### [ASSIGNMENT]
Write out all of the records, keeping each one exactly as written.

*** Opening of DATA EXTRACT ***

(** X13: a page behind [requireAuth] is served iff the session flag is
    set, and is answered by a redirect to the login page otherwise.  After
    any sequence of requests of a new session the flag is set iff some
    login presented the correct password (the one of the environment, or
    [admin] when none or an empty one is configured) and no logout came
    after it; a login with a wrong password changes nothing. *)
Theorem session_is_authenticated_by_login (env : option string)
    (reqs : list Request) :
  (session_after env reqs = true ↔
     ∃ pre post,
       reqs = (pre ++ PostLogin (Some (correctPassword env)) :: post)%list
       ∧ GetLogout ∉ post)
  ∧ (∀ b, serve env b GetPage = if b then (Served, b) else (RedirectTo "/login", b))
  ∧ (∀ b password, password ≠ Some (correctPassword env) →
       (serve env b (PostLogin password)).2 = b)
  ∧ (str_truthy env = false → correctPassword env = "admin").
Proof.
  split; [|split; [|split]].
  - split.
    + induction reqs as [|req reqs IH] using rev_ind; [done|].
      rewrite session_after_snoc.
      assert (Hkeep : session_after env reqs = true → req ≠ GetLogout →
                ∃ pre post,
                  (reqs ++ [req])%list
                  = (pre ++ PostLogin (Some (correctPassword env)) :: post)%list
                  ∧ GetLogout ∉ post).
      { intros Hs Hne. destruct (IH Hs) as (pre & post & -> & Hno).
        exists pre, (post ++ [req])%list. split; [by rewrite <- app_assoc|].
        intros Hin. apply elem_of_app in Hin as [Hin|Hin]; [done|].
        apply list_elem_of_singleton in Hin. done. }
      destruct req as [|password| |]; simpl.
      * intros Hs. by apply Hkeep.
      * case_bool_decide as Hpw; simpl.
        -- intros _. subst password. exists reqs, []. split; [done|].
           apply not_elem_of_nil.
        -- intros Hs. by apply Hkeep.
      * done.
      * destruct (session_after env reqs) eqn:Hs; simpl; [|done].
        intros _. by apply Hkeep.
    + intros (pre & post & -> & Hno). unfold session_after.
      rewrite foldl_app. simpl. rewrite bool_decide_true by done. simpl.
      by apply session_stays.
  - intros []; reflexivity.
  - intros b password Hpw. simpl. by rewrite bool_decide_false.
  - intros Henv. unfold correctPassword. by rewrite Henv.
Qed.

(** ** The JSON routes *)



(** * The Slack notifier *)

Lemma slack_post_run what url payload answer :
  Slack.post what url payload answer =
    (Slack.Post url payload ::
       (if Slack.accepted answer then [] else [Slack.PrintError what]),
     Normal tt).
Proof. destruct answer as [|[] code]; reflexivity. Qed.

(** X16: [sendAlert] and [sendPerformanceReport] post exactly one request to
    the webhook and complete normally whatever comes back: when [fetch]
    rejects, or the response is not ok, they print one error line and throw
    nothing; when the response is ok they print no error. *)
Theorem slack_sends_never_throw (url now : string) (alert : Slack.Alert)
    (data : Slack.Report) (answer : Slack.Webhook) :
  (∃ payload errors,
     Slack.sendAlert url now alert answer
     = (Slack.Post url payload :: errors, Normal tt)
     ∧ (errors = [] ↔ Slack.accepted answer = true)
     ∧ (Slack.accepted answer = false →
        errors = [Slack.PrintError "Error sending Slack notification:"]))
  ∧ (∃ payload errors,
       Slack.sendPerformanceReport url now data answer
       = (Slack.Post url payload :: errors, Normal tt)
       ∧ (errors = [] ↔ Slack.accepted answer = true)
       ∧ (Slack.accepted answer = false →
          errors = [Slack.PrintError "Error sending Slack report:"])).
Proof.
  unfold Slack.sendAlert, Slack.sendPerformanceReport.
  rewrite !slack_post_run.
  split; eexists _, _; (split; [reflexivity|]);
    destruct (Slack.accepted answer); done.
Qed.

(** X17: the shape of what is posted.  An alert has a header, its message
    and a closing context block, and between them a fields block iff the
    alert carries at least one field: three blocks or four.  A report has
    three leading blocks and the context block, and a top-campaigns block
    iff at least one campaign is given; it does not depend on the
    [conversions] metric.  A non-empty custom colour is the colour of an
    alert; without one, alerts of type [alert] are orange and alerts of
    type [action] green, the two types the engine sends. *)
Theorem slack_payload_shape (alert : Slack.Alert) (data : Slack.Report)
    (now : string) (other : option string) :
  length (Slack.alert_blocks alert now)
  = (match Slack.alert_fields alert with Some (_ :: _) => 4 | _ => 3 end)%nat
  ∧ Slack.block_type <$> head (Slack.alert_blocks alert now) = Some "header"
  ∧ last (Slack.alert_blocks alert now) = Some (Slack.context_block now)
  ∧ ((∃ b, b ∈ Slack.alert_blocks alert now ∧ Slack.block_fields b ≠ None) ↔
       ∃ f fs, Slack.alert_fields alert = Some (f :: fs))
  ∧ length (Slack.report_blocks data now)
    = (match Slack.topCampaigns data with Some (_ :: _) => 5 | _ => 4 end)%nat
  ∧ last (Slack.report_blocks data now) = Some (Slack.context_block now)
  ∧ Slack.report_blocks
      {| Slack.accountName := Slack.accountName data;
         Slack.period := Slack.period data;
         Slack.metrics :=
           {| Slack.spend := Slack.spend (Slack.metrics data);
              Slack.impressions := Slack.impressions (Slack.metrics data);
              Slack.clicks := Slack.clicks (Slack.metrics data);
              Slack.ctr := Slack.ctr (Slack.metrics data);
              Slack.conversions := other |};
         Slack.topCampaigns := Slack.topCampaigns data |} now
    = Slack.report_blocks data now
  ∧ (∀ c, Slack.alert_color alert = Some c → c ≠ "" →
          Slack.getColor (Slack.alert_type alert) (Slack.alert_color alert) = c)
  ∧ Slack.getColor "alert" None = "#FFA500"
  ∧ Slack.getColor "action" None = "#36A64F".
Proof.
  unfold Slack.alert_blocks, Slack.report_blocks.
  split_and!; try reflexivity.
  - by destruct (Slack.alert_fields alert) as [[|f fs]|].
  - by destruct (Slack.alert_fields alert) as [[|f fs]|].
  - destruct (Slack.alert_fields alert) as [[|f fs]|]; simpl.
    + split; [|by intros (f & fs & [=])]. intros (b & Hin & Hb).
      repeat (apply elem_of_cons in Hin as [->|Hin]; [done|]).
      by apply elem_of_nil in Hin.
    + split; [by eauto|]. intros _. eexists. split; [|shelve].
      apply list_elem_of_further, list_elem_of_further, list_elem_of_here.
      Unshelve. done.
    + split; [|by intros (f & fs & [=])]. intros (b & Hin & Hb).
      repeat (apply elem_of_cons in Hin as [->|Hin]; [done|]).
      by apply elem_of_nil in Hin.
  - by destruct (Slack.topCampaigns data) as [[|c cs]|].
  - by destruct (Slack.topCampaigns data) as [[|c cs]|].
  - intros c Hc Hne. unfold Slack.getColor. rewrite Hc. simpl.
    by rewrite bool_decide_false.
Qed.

*** Close of DATA EXTRACT ***

### [YOUR RESPONSE]
(** X13: a page behind [requireAuth] is served iff the session flag is
    set, and is answered by a redirect to the login page otherwise.  After
    any sequence of requests of a new session the flag is set iff some
    login presented the correct password (the one of the environment, or
    [admin] when none or an empty one is configured) and no logout came
    after it; a login with a wrong password changes nothing. *)
Theorem session_is_authenticated_by_login (env : option string)
    (reqs : list Request) :
  (session_after env reqs = true ↔
     ∃ pre post,
       reqs = (pre ++ PostLogin (Some (correctPassword env)) :: post)%list
       ∧ GetLogout ∉ post)
  ∧ (∀ b, serve env b GetPage = if b then (Served, b) else (RedirectTo "/login", b))
  ∧ (∀ b password, password ≠ Some (correctPassword env) →
       (serve env b (PostLogin password)).2 = b)
  ∧ (str_truthy env = false → correctPassword env = "admin").
Proof.
  split; [|split; [|split]].
  - split.
    + induction reqs as [|req reqs IH] using rev_ind; [done|].
      rewrite session_after_snoc.
      assert (Hkeep : session_after env reqs = true → req ≠ GetLogout →
                ∃ pre post,
                  (reqs ++ [req])%list
                  = (pre ++ PostLogin (Some (correctPassword env)) :: post)%list
                  ∧ GetLogout ∉ post).
      { intros Hs Hne. destruct (IH Hs) as (pre & post & -> & Hno).
        exists pre, (post ++ [req])%list. split; [by rewrite <- app_assoc|].
        intros Hin. apply elem_of_app in Hin as [Hin|Hin]; [done|].
        apply list_elem_of_singleton in Hin. done. }
      destruct req as [|password| |]; simpl.
      * intros Hs. by apply Hkeep.
      * case_bool_decide as Hpw; simpl.
        -- intros _. subst password. exists reqs, []. split; [done|].
           apply not_elem_of_nil.
        -- intros Hs. by apply Hkeep.
      * done.
      * destruct (session_after env reqs) eqn:Hs; simpl; [|done].
        intros _. by apply Hkeep.
    + intros (pre & post & -> & Hno). unfold session_after.
      rewrite foldl_app. simpl. rewrite bool_decide_true by done. simpl.
      by apply session_stays.
  - intros []; reflexivity.
  - intros b password Hpw. simpl. by rewrite bool_decide_false.
  - intros Henv. unfold correctPassword. by rewrite Henv.
Qed.

(** ** The JSON routes *)



(** * The Slack notifier *)

Lemma slack_post_run what url payload answer :
  Slack.post what url payload answer =
    (Slack.Post url payload ::
       (if Slack.accepted answer then [] else [Slack.PrintError what]),
     Normal tt).
Proof. destruct answer as [|[] code]; reflexivity. Qed.

(** X16: [sendAlert] and [sendPerformanceReport] post exactly one request to
    the webhook and complete normally whatever comes back: when [fetch]
    rejects, or the response is not ok, they print one error line and throw
    nothing; when the response is ok they print no error. *)
Theorem slack_sends_never_throw (url now : string) (alert : Slack.Alert)
    (data : Slack.Report) (answer : Slack.Webhook) :
  (∃ payload errors,
     Slack.sendAlert url now alert answer
     = (Slack.Post url payload :: errors, Normal tt)
     ∧ (errors = [] ↔ Slack.accepted answer = true)
     ∧ (Slack.accepted answer = false →
        errors = [Slack.PrintError "Error sending Slack notification:"]))
  ∧ (∃ payload errors,
       Slack.sendPerformanceReport url now data answer
       = (Slack.Post url payload :: errors, Normal tt)
       ∧ (errors = [] ↔ Slack.accepted answer = true)
       ∧ (Slack.accepted answer = false →
          errors = [Slack.PrintError "Error sending Slack report:"])).
Proof.
  unfold Slack.sendAlert, Slack.sendPerformanceReport.
  rewrite !slack_post_run.
  split; eexists _, _; (split; [reflexivity|]);
    destruct (Slack.accepted answer); done.
Qed.

(** X17: the shape of what is posted.  An alert has a header, its message
    and a closing context block, and between them a fields block iff the
    alert carries at least one field: three blocks or four.  A report has
    three leading blocks and the context block, and a top-campaigns block
    iff at least one campaign is given; it does not depend on the
    [conversions] metric.  A non-empty custom colour is the colour of an
    alert; without one, alerts of type [alert] are orange and alerts of
    type [action] green, the two types the engine sends. *)
Theorem slack_payload_shape (alert : Slack.Alert) (data : Slack.Report)
    (now : string) (other : option string) :
  length (Slack.alert_blocks alert now)
  = (match Slack.alert_fields alert with Some (_ :: _) => 4 | _ => 3 end)%nat
  ∧ Slack.block_type <$> head (Slack.alert_blocks alert now) = Some "header"
  ∧ last (Slack.alert_blocks alert now) = Some (Slack.context_block now)
  ∧ ((∃ b, b ∈ Slack.alert_blocks alert now ∧ Slack.block_fields b ≠ None) ↔
       ∃ f fs, Slack.alert_fields alert = Some (f :: fs))
  ∧ length (Slack.report_blocks data now)
    = (match Slack.topCampaigns data with Some (_ :: _) => 5 | _ => 4 end)%nat
  ∧ last (Slack.report_blocks data now) = Some (Slack.context_block now)
  ∧ Slack.report_blocks
      {| Slack.accountName := Slack.accountName data;
         Slack.period := Slack.period data;
         Slack.metrics :=
           {| Slack.spend := Slack.spend (Slack.metrics data);
              Slack.impressions := Slack.impressions (Slack.metrics data);
              Slack.clicks := Slack.clicks (Slack.metrics data);
              Slack.ctr := Slack.ctr (Slack.metrics data);
              Slack.conversions := other |};
         Slack.topCampaigns := Slack.topCampaigns data |} now
    = Slack.report_blocks data now
  ∧ (∀ c, Slack.alert_color alert = Some c → c ≠ "" →
          Slack.getColor (Slack.alert_type alert) (Slack.alert_color alert) = c)
  ∧ Slack.getColor "alert" None = "#FFA500"
  ∧ Slack.getColor "action" None = "#36A64F".
Proof.
  unfold Slack.alert_blocks, Slack.report_blocks.
  split_and!; try reflexivity.
  - by destruct (Slack.alert_fields alert) as [[|f fs]|].
  - by destruct (Slack.alert_fields alert) as [[|f fs]|].
  - destruct (Slack.alert_fields alert) as [[|f fs]|]; simpl.
    + split; [|by intros (f & fs & [=])]. intros (b & Hin & Hb).
      repeat (apply elem_of_cons in Hin as [->|Hin]; [done|]).
      by apply elem_of_nil in Hin.
    + split; [by eauto|]. intros _. eexists. split; [|shelve].
      apply list_elem_of_further, list_elem_of_further, list_elem_of_here.
      Unshelve. done.
    + split; [|by intros (f & fs & [=])]. intros (b & Hin & Hb).
      repeat (apply elem_of_cons in Hin as [->|Hin]; [done|]).
      by apply elem_of_nil in Hin.
  - by destruct (Slack.topCampaigns data) as [[|c cs]|].
  - by destruct (Slack.topCampaigns data) as [[|c cs]|].
  - intros c Hc Hne. unfold Slack.getColor. rewrite Hc. simpl.
    by rewrite bool_decide_false.
Qed.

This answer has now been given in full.